> _TASK TO CARRY OUT_: Which lines in the data below contain the word "then"? Copy each of them.

↓

(** A byte arrives, or the port changes inside (its transmitter drains). *)
Inductive step : config W → config W → Prop :=
| step_access c cpu p p' s' es :
    pcs c !! cpu = Some p → access b u cpu p (sh c) = Ret (p', s', es) →
    step c (mkConfig s' (<[cpu := p']> (pcs c)) (trace c ++ es))
| step_call c cpu o :
    pcs c !! cpu = Some Idle →
    step c (mkConfig (sh c) (<[cpu := call b u o]> (pcs c)) (trace c ++ [Called cpu o]))
| step_arrive c w x :
    received w = received (port (sh c)) ++ [x] → sent w = sent (port (sh c)) →
    step c (mkConfig (with_port w (sh c)) (pcs c) (trace c ++ [Arrived x]))
| step_inside c w :
    received w = received (port (sh c)) → sent w = sent (port (sh c)) →
    step c (mkConfig (with_port w (sh c)) (pcs c) (trace c)).

(** [n] cores between operations, both locks free. *)
Definition start_config (n : nat) (r : RingBuffer) (w : W) : config W :=
  mkConfig (mkShared (lock_new tt) (lock_new r) w) (replicate n Idle) [].
End runs.

(** ** What a trace says *)
Definition arrived (tr : list event) : list Z := omap (λ e, match e with Arrived c => Some c | _ => None end) tr.
Definition took (tr : list event) : list Z := omap (λ e, match e with Took c => Some c | _ => None end) tr.
Definition stored (tr : list event) : list Z := omap (λ e, match e with Stored c => Some c | _ => None end) tr.
Definition lost (tr : list event) : list Z := omap (λ e, match e with Lost c => Some c | _ => None end) tr.
Definition settled (tr : list event) : list Z :=
  omap (λ e, match e with Stored c | Lost c => Some c | _ => None end) tr.
Definition gave (tr : list event) : list Z := omap (λ e, match e with Gave c => Some c | _ => None end) tr.
Definition begun (tr : list event) : list (list Z) :=
  omap (λ e, match e with Begins line => Some line | _ => None end) tr.
Definition transmitted (tr : list event) : list Z :=
  omap (λ e, match e with Sent _ _ c => Some c | _ => None end) tr.
Definition logged (tr : list event) : list Z :=
  omap (λ e, match e with Sent _ true c => Some c | _ => None end) tr.
Definition written (cpu : nat) (tr : list event) : list Z :=
  omap (λ e, match e with Sent i false c => if decide (i = cpu) then Some c else None | _ => None end) tr.
Definition asked (cpu : nat) (tr : list event) : list (list Z) :=
  omap (λ e, match e with Called i (WriteOut buf) => if decide (i = cpu) then Some buf else None | _ => None end) tr.

Lemma arrived_app t1 t2 : arrived (t1 ++ t2) = arrived t1 ++ arrived t2.
Proof. apply omap_app. Qed.
Lemma took_app t1 t2 : took (t1 ++ t2) = took t1 ++ took t2.
Proof. apply omap_app. Qed.
Lemma stored_app t1 t2 : stored (t1 ++ t2) = stored t1 ++ stored t2.
Proof. apply omap_app. Qed.
Lemma lost_app t1 t2 : lost (t1 ++ t2) = lost t1 ++ lost t2.
Proof. apply omap_app. Qed.
Lemma settled_app t1 t2 : settled (t1 ++ t2) = settled t1 ++ settled t2.
Proof. apply omap_app. Qed.
Lemma gave_app t1 t2 : gave (t1 ++ t2) = gave t1 ++ gave t2.
Proof. apply omap_app. Qed.
Lemma begun_app t1 t2 : begun (t1 ++ t2) = begun t1 ++ begun t2.
Proof. apply omap_app. Qed.
Lemma transmitted_app t1 t2 : transmitted (t1 ++ t2) = transmitted t1 ++ transmitted t2.
Proof. apply omap_app. Qed.
Lemma logged_app t1 t2 : logged (t1 ++ t2) = logged t1 ++ logged t2.
Proof. apply omap_app. Qed.
Lemma written_app cpu t1 t2 : written cpu (t1 ++ t2) = written cpu t1 ++ written cpu t2.
Proof. apply omap_app. Qed.
Lemma asked_app cpu t1 t2 : asked cpu (t1 ++ t2) = asked cpu t1 ++ asked cpu t2.
Proof. apply omap_app. Qed.
#[local] Hint Rewrite arrived_app took_app stored_app lost_app settled_app gave_app begun_app transmitted_app logged_app written_app asked_app : trace.

(** What goes on the wire for a log line. *)
Definition wire (line : list Z) : list Z := crlf (line ++ [10]).

(** ** A lock and what its holder carries

    [holder p]: a core at [p] holds the lock, with something in hand: [hand p]. *)
Section guarded.
Context {A : Type} (holder : pc → bool) (hand : pc → list A).

Record guarded (word : bool) (ps : list pc) (v : list A) : Prop := {
  g_word : ∀ i p, ps !! i = Some p → holder p = true → word = true ∧ hand p = v;
  g_one : ∀ i j p q, ps !! i = Some p → ps !! j = Some q → holder p = true → holder q = true → i = j;
  g_none : (∀ i p, ps !! i = Some p → holder p = false) → word = false ∧ v = []
}.

Lemma inserted (ps : list pc) cpu p p' i q : ps !! cpu = Some p → <[cpu := p']> ps !! i = Some q →
  (i = cpu ∧ q = p') ∨ (i ≠ cpu ∧ ps !! i = Some q).
Proof. intros Hp Hq. apply list_lookup_insert_Some in Hq as [(-> & <- & _)|[? ?]]; auto. Qed.

(** A free lock: nothing in hand. *)
Lemma guarded_free ps v : guarded false ps v → v = [] ∧ ∀ i p, ps !! i = Some p → holder p = false.
Proof.
  intros [Hw _ Hn]. assert (∀ i p, ps !! i = Some p → holder p = false) as Hno.
  { intros i p Hp. destruct (holder p) eqn:Hh; [|done]. by destruct (Hw i p Hp Hh). }
  split; [|done]. by apply Hn.
Qed.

↑

> _EXERCISE RESULT_:
  omap (λ e, match e with Sent i false c => if decide (i = cpu) then Some c else None | _ => None end) tr.
  omap (λ e, match e with Called i (WriteOut buf) => if decide (i = cpu) then Some buf else None | _ => None end) tr.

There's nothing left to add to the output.